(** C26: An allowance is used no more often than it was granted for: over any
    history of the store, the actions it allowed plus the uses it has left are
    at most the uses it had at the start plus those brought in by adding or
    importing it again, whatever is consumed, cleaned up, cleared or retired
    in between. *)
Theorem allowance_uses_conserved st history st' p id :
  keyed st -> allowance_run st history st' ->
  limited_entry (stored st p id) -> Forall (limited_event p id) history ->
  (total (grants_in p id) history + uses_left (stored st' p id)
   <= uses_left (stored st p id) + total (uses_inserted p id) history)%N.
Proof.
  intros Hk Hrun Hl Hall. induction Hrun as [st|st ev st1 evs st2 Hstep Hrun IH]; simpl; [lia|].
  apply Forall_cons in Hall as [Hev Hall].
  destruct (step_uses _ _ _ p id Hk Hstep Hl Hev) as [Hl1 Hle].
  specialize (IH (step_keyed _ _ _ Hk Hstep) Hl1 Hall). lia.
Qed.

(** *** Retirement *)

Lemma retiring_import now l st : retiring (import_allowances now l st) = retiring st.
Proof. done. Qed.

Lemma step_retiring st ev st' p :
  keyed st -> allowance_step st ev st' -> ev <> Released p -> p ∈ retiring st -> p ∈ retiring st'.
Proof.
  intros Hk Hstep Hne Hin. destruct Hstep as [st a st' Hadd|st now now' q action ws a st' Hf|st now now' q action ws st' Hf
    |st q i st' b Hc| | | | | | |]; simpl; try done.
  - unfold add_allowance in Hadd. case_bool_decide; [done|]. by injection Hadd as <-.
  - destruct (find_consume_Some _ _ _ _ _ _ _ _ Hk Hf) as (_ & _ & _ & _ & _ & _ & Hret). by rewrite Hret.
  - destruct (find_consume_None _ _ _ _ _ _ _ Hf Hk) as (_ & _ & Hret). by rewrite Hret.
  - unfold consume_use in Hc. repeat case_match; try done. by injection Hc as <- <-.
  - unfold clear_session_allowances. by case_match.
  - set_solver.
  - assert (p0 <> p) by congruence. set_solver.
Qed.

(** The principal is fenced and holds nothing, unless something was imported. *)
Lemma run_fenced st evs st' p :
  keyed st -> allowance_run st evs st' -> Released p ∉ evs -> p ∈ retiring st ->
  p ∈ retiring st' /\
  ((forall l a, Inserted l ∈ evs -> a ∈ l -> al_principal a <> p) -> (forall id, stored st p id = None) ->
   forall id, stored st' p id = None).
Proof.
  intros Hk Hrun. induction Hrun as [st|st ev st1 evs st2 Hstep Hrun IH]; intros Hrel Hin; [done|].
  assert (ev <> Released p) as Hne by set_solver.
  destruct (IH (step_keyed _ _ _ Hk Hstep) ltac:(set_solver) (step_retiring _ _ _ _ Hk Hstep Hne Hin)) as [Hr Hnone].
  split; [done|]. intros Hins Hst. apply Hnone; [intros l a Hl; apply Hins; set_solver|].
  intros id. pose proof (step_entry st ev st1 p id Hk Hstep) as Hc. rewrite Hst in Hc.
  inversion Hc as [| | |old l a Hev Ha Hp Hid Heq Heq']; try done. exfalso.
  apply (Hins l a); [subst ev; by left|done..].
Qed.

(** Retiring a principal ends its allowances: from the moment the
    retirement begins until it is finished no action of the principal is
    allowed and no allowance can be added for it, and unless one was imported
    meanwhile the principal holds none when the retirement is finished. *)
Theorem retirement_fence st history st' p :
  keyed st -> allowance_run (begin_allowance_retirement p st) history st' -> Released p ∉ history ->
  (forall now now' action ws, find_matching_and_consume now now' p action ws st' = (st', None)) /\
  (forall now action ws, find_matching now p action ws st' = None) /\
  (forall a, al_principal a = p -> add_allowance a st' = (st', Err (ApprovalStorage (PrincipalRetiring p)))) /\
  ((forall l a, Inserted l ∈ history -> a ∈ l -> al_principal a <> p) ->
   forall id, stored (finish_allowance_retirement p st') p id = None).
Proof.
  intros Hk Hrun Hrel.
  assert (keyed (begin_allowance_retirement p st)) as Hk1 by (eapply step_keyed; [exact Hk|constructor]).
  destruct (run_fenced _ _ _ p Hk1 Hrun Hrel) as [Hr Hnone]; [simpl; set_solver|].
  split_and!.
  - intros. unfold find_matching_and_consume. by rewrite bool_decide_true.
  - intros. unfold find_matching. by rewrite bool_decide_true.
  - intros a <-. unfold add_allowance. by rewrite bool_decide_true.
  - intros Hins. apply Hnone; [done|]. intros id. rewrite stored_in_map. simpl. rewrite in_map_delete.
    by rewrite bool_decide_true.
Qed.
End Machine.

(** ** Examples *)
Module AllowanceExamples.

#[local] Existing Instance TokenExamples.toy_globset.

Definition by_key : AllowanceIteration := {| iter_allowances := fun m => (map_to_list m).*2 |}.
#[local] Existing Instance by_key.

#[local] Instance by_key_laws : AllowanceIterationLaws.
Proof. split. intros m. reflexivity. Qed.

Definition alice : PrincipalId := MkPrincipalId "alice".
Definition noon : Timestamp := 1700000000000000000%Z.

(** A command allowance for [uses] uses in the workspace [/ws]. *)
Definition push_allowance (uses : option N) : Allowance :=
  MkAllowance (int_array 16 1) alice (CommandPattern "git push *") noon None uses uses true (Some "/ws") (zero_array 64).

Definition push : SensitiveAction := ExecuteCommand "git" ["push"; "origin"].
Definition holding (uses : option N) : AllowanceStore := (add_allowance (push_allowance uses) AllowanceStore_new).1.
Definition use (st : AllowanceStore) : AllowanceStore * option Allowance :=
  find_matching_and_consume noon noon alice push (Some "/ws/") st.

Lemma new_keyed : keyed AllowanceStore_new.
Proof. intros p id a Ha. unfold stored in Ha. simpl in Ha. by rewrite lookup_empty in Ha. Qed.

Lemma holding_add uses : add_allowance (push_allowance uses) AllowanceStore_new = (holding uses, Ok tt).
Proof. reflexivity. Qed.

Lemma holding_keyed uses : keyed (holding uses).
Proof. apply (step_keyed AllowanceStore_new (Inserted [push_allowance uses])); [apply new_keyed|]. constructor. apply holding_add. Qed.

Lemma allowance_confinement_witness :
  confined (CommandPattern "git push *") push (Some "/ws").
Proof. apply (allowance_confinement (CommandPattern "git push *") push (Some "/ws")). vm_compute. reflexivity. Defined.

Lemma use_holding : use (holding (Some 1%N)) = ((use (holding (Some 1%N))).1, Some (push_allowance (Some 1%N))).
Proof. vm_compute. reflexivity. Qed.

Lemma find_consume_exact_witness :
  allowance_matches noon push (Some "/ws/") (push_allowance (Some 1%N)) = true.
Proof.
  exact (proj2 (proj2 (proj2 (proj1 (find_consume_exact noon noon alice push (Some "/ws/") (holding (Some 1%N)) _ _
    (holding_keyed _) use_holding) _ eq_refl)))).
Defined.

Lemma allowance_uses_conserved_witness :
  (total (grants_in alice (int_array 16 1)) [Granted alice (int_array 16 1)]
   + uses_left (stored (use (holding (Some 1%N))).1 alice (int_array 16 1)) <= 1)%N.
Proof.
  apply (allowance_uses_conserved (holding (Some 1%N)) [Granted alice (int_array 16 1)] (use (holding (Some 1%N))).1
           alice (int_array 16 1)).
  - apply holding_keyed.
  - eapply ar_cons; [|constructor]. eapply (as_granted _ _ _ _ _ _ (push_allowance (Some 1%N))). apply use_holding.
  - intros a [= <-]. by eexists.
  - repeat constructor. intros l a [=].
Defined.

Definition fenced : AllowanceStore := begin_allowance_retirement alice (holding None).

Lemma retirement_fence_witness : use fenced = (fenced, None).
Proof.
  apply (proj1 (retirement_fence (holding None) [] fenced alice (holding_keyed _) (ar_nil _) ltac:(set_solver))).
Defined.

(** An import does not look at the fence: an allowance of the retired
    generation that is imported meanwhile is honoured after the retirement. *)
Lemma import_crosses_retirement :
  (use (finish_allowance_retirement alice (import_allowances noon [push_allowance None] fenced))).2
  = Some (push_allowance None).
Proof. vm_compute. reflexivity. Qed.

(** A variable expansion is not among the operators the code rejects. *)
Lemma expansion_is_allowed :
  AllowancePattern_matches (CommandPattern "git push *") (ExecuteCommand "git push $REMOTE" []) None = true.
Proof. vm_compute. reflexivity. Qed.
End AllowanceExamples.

◆ **What the task requires**
Look above for the line holding "(forall a, al_principal" and the line holding "Lemma holding_add uses". Retype both, and every line between them, word for word and nothing else.

◆ **Output**
  (forall a, al_principal a = p -> add_allowance a st' = (st', Err (ApprovalStorage (PrincipalRetiring p)))) /\
  ((forall l a, Inserted l ∈ history -> a ∈ l -> al_principal a <> p) ->
   forall id, stored (finish_allowance_retirement p st') p id = None).
Proof.
  intros Hk Hrun Hrel.
  assert (keyed (begin_allowance_retirement p st)) as Hk1 by (eapply step_keyed; [exact Hk|constructor]).
  destruct (run_fenced _ _ _ p Hk1 Hrun Hrel) as [Hr Hnone]; [simpl; set_solver|].
  split_and!.
  - intros. unfold find_matching_and_consume. by rewrite bool_decide_true.
  - intros. unfold find_matching. by rewrite bool_decide_true.
  - intros a <-. unfold add_allowance. by rewrite bool_decide_true.
  - intros Hins. apply Hnone; [done|]. intros id. rewrite stored_in_map. simpl. rewrite in_map_delete.
    by rewrite bool_decide_true.
Qed.
End Machine.

(** ** Examples *)
Module AllowanceExamples.

#[local] Existing Instance TokenExamples.toy_globset.

Definition by_key : AllowanceIteration := {| iter_allowances := fun m => (map_to_list m).*2 |}.
#[local] Existing Instance by_key.

#[local] Instance by_key_laws : AllowanceIterationLaws.
Proof. split. intros m. reflexivity. Qed.

Definition alice : PrincipalId := MkPrincipalId "alice".
Definition noon : Timestamp := 1700000000000000000%Z.

(** A command allowance for [uses] uses in the workspace [/ws]. *)
Definition push_allowance (uses : option N) : Allowance :=
  MkAllowance (int_array 16 1) alice (CommandPattern "git push *") noon None uses uses true (Some "/ws") (zero_array 64).

Definition push : SensitiveAction := ExecuteCommand "git" ["push"; "origin"].
Definition holding (uses : option N) : AllowanceStore := (add_allowance (push_allowance uses) AllowanceStore_new).1.
Definition use (st : AllowanceStore) : AllowanceStore * option Allowance :=
  find_matching_and_consume noon noon alice push (Some "/ws/") st.

Lemma new_keyed : keyed AllowanceStore_new.
Proof. intros p id a Ha. unfold stored in Ha. simpl in Ha. by rewrite lookup_empty in Ha. Qed.

Lemma holding_add uses : add_allowance (push_allowance uses) AllowanceStore_new = (holding uses, Ok tt).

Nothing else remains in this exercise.